» **Exercise prompt**: What is wanted is every record, duplicated word for word.

» **Given data**:
- - -
(** X19.  Every database a session reaches, when no upload reaches the
    database file, is the database
    some list of [add_account], [add_transaction] and confirmed reset calls
    reaches from the empty database, and in that list every transaction
    references existing accounts only: through the page the ledger never
    leaves the runs whose references resolve. *)
Theorem session_is_resolving_run (inputs : list (Z * widgets)) (db : database) :
  Forall (λ input, upload_outside (w_uploaded_file input.2)) inputs →
  app_file (app_runs inputs app_start) = Some db →
  ∃ calls, run_resolves calls (Ledger empty_db ∅) = true ∧
           store (run calls (Ledger empty_db ∅)) = db.
Proof.
  intros Hup Hdb.
  pose proof (app_runs_invariant reachable inputs) as Hinv.
  destruct (Hinv) with (s := app_start) as (calls & Hres & Hrun); try done.
  - intros name balance db0 Hdb0.
    rewrite <- (store_step_add_account name balance (Ledger db0 ∅)).
    by apply (reachable_snoc (AddAccount name balance) db0).
  - intros data db0 Hres Hdb0.
    by apply (reachable_snoc (AddTransaction data) db0 Hdb0 Hres (Ledger db0 ∅)).
  - intros b ss db0 Hdb0.
    destruct (decide (ss !! "confirm_reset" = Some true)) as [Hflag|Hflag];
      [|by rewrite reset_application_idle].
    rewrite (reset_application_db _ _ _ Hflag).
    by apply (reachable_snoc ConfirmedReset db0).
  - by exists [].
  - exists calls. rewrite Hdb in Hrun. by split.
Qed.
- - -
» **Completed exercise**:
(** X19.  Every database a session reaches, when no upload reaches the
    database file, is the database
    some list of [add_account], [add_transaction] and confirmed reset calls
    reaches from the empty database, and in that list every transaction
    references existing accounts only: through the page the ledger never
    leaves the runs whose references resolve. *)
Theorem session_is_resolving_run (inputs : list (Z * widgets)) (db : database) :
  Forall (λ input, upload_outside (w_uploaded_file input.2)) inputs →
  app_file (app_runs inputs app_start) = Some db →
  ∃ calls, run_resolves calls (Ledger empty_db ∅) = true ∧
           store (run calls (Ledger empty_db ∅)) = db.
Proof.
  intros Hup Hdb.
  pose proof (app_runs_invariant reachable inputs) as Hinv.
  destruct (Hinv) with (s := app_start) as (calls & Hres & Hrun); try done.
  - intros name balance db0 Hdb0.
    rewrite <- (store_step_add_account name balance (Ledger db0 ∅)).
    by apply (reachable_snoc (AddAccount name balance) db0).
  - intros data db0 Hres Hdb0.
    by apply (reachable_snoc (AddTransaction data) db0 Hdb0 Hres (Ledger db0 ∅)).
  - intros b ss db0 Hdb0.
    destruct (decide (ss !! "confirm_reset" = Some true)) as [Hflag|Hflag];
      [|by rewrite reset_application_idle].
    rewrite (reset_application_db _ _ _ Hflag).
    by apply (reachable_snoc ConfirmedReset db0).
  - by exists [].
  - exists calls. rewrite Hdb in Hrun. by split.
Qed.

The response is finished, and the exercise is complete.